A Comissão de Direitos Humanos da Câmara Federal (CDHM), presidida pelo deputado capixaba Helder Salomão (PT), condenou as comemorações à ditadura militar de 1964, um período de 21 anos onde “ocorreram práticas sistemáticas de detenções ilegais e arbitrárias e de tortura, assim como o cometimento de execuções”. 

Nota distribuída nesta quinta-feira (28), assinada por Helder e pelos deputados Padre João (PT/MG), 1º vice-presidente, Túlio Gadelha (PDT/CE), 2º vice, e Camilo Capiberibe (PSB/AP), 3º vice, destaca que "chocou o Brasil e o mundo que o presidente da República tenha determinado oficialmente ao Ministério da Defesa que faça as comemorações devidas com relação a 31 de março de 1964”.

A decisão é um atentado aos princípios civilizatórios mínimos estabelecidos desde o Iluminismo, como completam os deputados.

Segundo o documento, “durante a ditadura resultante do golpe de Estado ocorrido em 1964 ocorreram práticas sistemáticas de detenções ilegais e arbitrárias e de tortura, assim como o cometimento de execuções, desaparecimentos forçados e ocultação de cadáveres por agentes do Estado brasileiro”. 

Essas são as conclusões da Comissão Nacional da Verdade, que confirmou 434 assassinatos e desaparecimentos, que certamente não correspondem ao total, mas apenas ao de casos cuja comprovação foi possível.

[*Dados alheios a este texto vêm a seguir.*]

(** * The event bus of just_agents (core/just_agents/just_bus.py)

    A shallow embedding of [JustEventBus] and [BufferedEventBus]: the bus
    object is a record threaded through every method, a subscriber callback
    is an opaque state transformer that may return or raise, and the methods
    are written in a small state-and-exception monad. *)

From Stdlib Require Import String Ascii List Arith ZArith Bool Lia.
Import ListNotations.
Open Scope string_scope.
Open Scope list_scope.

(** ** Python string operations used by the bus *)

Module PyStr.

(** [s.startswith(p)] *)
Definition startswith (s p : string) : bool := String.prefix p s.

(** [s.endswith(suf)] *)
Definition endswith (s suf : string) : bool :=
  Nat.leb (String.length suf) (String.length s) &&
  String.eqb (substring (String.length s - String.length suf)
                        (String.length suf) s) suf.

(** [s[:-k]] for a positive literal [k] *)
Definition slice_to_neg (k : nat) (s : string) : string :=
  substring 0 (String.length s - k) s.

(** truthiness of a string: the empty string is falsy *)
Definition truthy (s : string) : bool := negb (String.eqb s "").

End PyStr.

(** ** Insertion-ordered dictionaries with string keys

    A Python [dict] iterates its keys in the order of their first insertion;
    dispatch depends on that order, so the dictionary is an association list
    whose operations keep the position of an existing key. *)

Module PyDict.

Section Dict.
Context {V : Type}.

Definition t := list (string * V).
Lemma make_scenes_frame rgb2gray data_path dst_filename fs r fs' :
  (∀ base, dst_filename ≠ base +:+ ".nc") ->
  make_scenes rgb2gray data_path fs = (r, fs') ->
  fs_lookup fs' (data_path </> SCENE_PATH </> dst_filename)
  = fs_lookup fs (data_path </> SCENE_PATH </> dst_filename).
Proof.
  intros Hdst. unfold make_scenes. rewrite run_bind. unfold read_fs at 1.
  destruct (length _ =? 0); [by intros [= <- <-]|].
  rewrite run_bind.
  destruct (for_in _ _ _ fs) as [[paths|e] fs1] eqn:Hloop; intros [= <- <-];
    (eapply for_in_frame; [|exact Hloop]);
    intros entry s fs0 r0 fs0' Hin; apply scenes_of_filetype_frame; try done;
    intros p Hp; by eapply filepaths_by_filetype_parent.
Qed.

Lemma SCENE_DB_FILENAME_not_nc base : SCENE_DB_FILENAME ≠ base +:+ ".nc".
Proof.
  intros Heq.
  assert (H : fnmatch (list_ascii_of_string ("*." +:+ "nc"))
                      (list_ascii_of_string SCENE_DB_FILENAME) = true).
  { apply fnmatch_star_dot; [repeat constructor|]. by exists base. }
  discriminate H.
Qed.

(* a run that raises, for whatever reason, leaves the manifest path as it
   was *)
Lemma no_manifest_on_error rgb2gray data_path fs e fs' :
  produce_scene_ids rgb2gray data_path SCENE_DB_FILENAME fs = (Raise e, fs') ->
  fs_lookup fs' (data_path </> SCENE_PATH </> SCENE_DB_FILENAME)
  = fs_lookup fs (data_path </> SCENE_PATH </> SCENE_DB_FILENAME).
Proof.
  unfold produce_scene_ids. rewrite run_bind.
  destruct (make_scenes rgb2gray data_path fs) as [[scenes|e1] fs1] eqn:Hscenes.
  - intros Hwrite. apply write_file_Raise in Hwrite as ->.
    eapply make_scenes_frame; [apply SCENE_DB_FILENAME_not_nc|done].
  - intros [= <- <-].
    eapply make_scenes_frame; [apply SCENE_DB_FILENAME_not_nc|done].
Qed.

(** * Further properties of the code *)

(** ** Extraction from netCDF files *)

(** X1. Whatever the file, [_make_netcdf_scenes] leaves the disk as it
    was, and a mapping it returns is empty; as soon as the [scene_id]
    coordinate holds one value, or the generator yields a scene, it raises
    AttributeError. *)
Theorem netcdf_extraction_never_writes (filepath : Path) (fs : filesystem) :
  (_make_netcdf_scenes filepath fs).2 = fs
  ∧ (∀ scenes, (_make_netcdf_scenes filepath fs).1 = Ok scenes -> scenes = ∅)
  ∧ (∀ da scene next,
       fs_lookup fs filepath = Some (File (NetcdfFile da)) ->
       _individual_scenes_in_file filepath da = Yield scene next ->
       (_make_netcdf_scenes filepath fs).1
       = Raise (AttributeError "'str' object has no attribute 'parent'"))
  ∧ (∀ da scene_id scene_ids,
       fs_lookup fs filepath = Some (File (NetcdfFile da)) ->
       coords_scene_id da = Some (scene_id :: scene_ids) ->
       (_make_netcdf_scenes filepath fs).1
       = Raise (AttributeError "'str' object has no attribute 'parent'"))
  ∧ (∀ da,
       fs_lookup fs filepath = Some (File (NetcdfFile da)) ->
       coords_scene_id da = Some [] ->
       (_make_netcdf_scenes filepath fs).1 = Ok ∅).
Proof.
  destruct (_make_netcdf_scenes filepath fs) as [r fs'] eqn:Hrun.
  destruct (make_netcdf_scenes_inert _ _ _ _ Hrun) as [-> Hempty].
  split; [done|]. split; [done|].
  assert (Hyield : ∀ da scene next,
    fs_lookup fs filepath = Some (File (NetcdfFile da)) ->
    _individual_scenes_in_file filepath da = Yield scene next ->
    r = Raise (AttributeError "'str' object has no attribute 'parent'")).
  { intros da scene next Hfile Hgen. revert Hrun. unfold _make_netcdf_scenes.
    rewrite run_bind. unfold open_dataarray at 1. rewrite Hfile, Hgen. simpl.
    rewrite run_bind, netcdf_scene_body_raises. by intros [= <-]. }
  split; [exact Hyield|]. split.
  - intros da scene_id scene_ids Hfile Hid.
    eapply (Hyield da); [done|].
    unfold _individual_scenes_in_file. rewrite Hid. reflexivity.
  - intros da Hfile Hid. simpl. revert Hrun. unfold _make_netcdf_scenes.
    rewrite run_bind. unfold open_dataarray at 1. rewrite Hfile.
    unfold _individual_scenes_in_file. rewrite Hid. simpl. by intros [= <-].
Qed.

Lemma for_in_netcdf_no_key_error filepaths scenes fs e fs' :
  for_in filepaths _netcdf_body scenes fs = (Raise e, fs') ->
  ∀ key, e ≠ KeyExistsException key.
Proof.
  revert scenes fs. induction filepaths as [|filepath filepaths IH];
    intros scenes fs; simpl; [discriminate|].
  rewrite run_bind.
  destruct (_netcdf_body filepath scenes fs) as [[scenes1|e1] fs1] eqn:Hbody.
  - apply IH.
  - intros [= <- <-]. by eapply netcdf_body_no_key_error.
Qed.
(** C6, as the code has it.  For a request to [/api/items] that passed
    the CORS gate and the rate limiter: a validation failure is answered
    by the handler itself with a structured 400; a persistence failure
    (database unreachable, primary key taken, a title the database
    refuses) is not caught by the handler, leaves the table as it was,
    and is answered by Express's built-in error handler with status 500
    -- the generic "Internal Server Error" when [NODE_ENV] is
    [production], the error's name and message otherwise. *)
Theorem error_propagation env w rq db :
  cors_origin env (origin rq) = Resolved true → over_limit w = false →
  (∀ error, method rq = POST →
     Zod.safeParse CreateItem (req_body rq) = Zod.failure error →
     r_post w (req_body rq) db = (Resolved (bad_request error), db)
     ∧ app_handle env w rq db = (bad_request error, db))
  ∧ (∀ handler e db',
       itemsRoutes w rq = Some handler → handler db = (Rejected e, db') →
       (e = Prisma.unreachable ∨ e = Prisma.unique_violation
        ∨ e = Prisma.refused_value)
       ∧ db' = db
       ∧ app_handle env w rq db = (default_error_handler env e, db)
       ∧ status (default_error_handler env e) = 500
       ∧ (NODE_ENV env = Some "production" →
            default_error_handler env e = generic_500)
       ∧ (NODE_ENV env ≠ Some "production" →
            body (default_error_handler env e) = error_page (err_stack e)))
  ∧ (db_up w = false →
       method rq = GET
       ∨ (method rq = POST
          ∧ ∃ data, Zod.safeParse CreateItem (req_body rq) = Zod.success data) →
       app_handle env w rq db = (default_error_handler env Prisma.unreachable, db))
  ∧ (db_up w = true → ¬ fresh w db → method rq = POST →
       (∃ data t, Zod.safeParse CreateItem (req_body rq) = Zod.success data
                  ∧ data !! "title" = Some (JStr t) ∧ storable t) →
       app_handle env w rq db
       = (default_error_handler env Prisma.unique_violation, db))
  ∧ (db_up w = true → method rq = POST →
       (∃ data t, Zod.safeParse CreateItem (req_body rq) = Zod.success data
                  ∧ data !! "title" = Some (JStr t) ∧ ¬ storable t) →
       app_handle env w rq db
       = (default_error_handler env Prisma.refused_value, db)).
Proof.
  intros Hcors Hlimit. unfold app_handle. rewrite Hcors, Hlimit.
  split; [|split; [|split; [|split]]].
  - intros error Hm Hp. unfold itemsRoutes. rewrite Hm.
    by rewrite (r_post_invalid w _ _ db Hp).
  - intros handler e db' Hroute Hrej.
    destruct (handler_rejection _ _ _ _ _ _ Hroute Hrej) as [He ->].
    rewrite Hroute, Hrej. split; [done|]. split; [done|]. split; [done|].
    split; [done|]. split; [apply default_error_handler_production|].
    intros Hne. by rewrite default_error_handler_other.
  - intros Hup [Hm | [Hm [data Hp]]]; unfold itemsRoutes; rewrite Hm.
    + unfold r_get, await, Prisma.findMany, Prisma.connected. by rewrite Hup.
    + destruct (safeParse_success_inv _ _ Hp) as (m & t & Hrb & Ht & Hok & _).
      rewrite Hrb, (r_post_valid w m t db Ht Hok). unfold await.
      by rewrite create_title_down.
  - intros Hup Hf Hm (data & t & Hp & Hdata & Hst). unfold itemsRoutes.
    rewrite Hm.
    destruct (safeParse_success_inv _ _ Hp) as (m & t' & Hrb & Ht & Hok & ->).
    rewrite lookup_singleton_eq in Hdata. injection Hdata as ->.
    rewrite Hrb, (r_post_valid w m t db Ht Hok). unfold await.
    by rewrite create_title_taken.
  - intros Hup Hm (data & t & Hp & Hdata & Hst). unfold itemsRoutes.
    rewrite Hm.
    destruct (safeParse_success_inv _ _ Hp) as (m & t' & Hrb & Ht & Hok & ->).
    rewrite lookup_singleton_eq in Hdata. injection Hdata as ->.
    rewrite Hrb, (r_post_valid w m t db Ht Hok). unfold await.
    by rewrite create_title_refused.
Qed.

Sabe-se também que esses crimes foram autorizados por cadeia de comando que chegava aos presidentes-generais. 

A Comissão recomendou, dentre outros itens, o reconhecimento, pelas Forças Armadas, de sua responsabilidade institucional pelas graves violações de direitos humanos; a responsabilidade jurídica dos agentes; e a proibição da realização de eventos oficiais em comemoração ao golpe militar de 1964. 

A nota da  CDHM diz que “ao contrário de trabalhar no sentido da justiça de transição de memória, verdade e justiça, Jair Bolsonaro, utilizando-se da Presidência, decide celebrar oficialmente crimes contra a humanidade: atos desumanos, cometidos no contexto de um ataque contra a população civil, de forma generalizada e sistemática e com o conhecimento dessa abrangência por parte de seus autores”.

A postura do presidente, para a Comissão, é um retrocesso civilizatório e merece total repúdio. "Ditadura e tortura não se comemoram".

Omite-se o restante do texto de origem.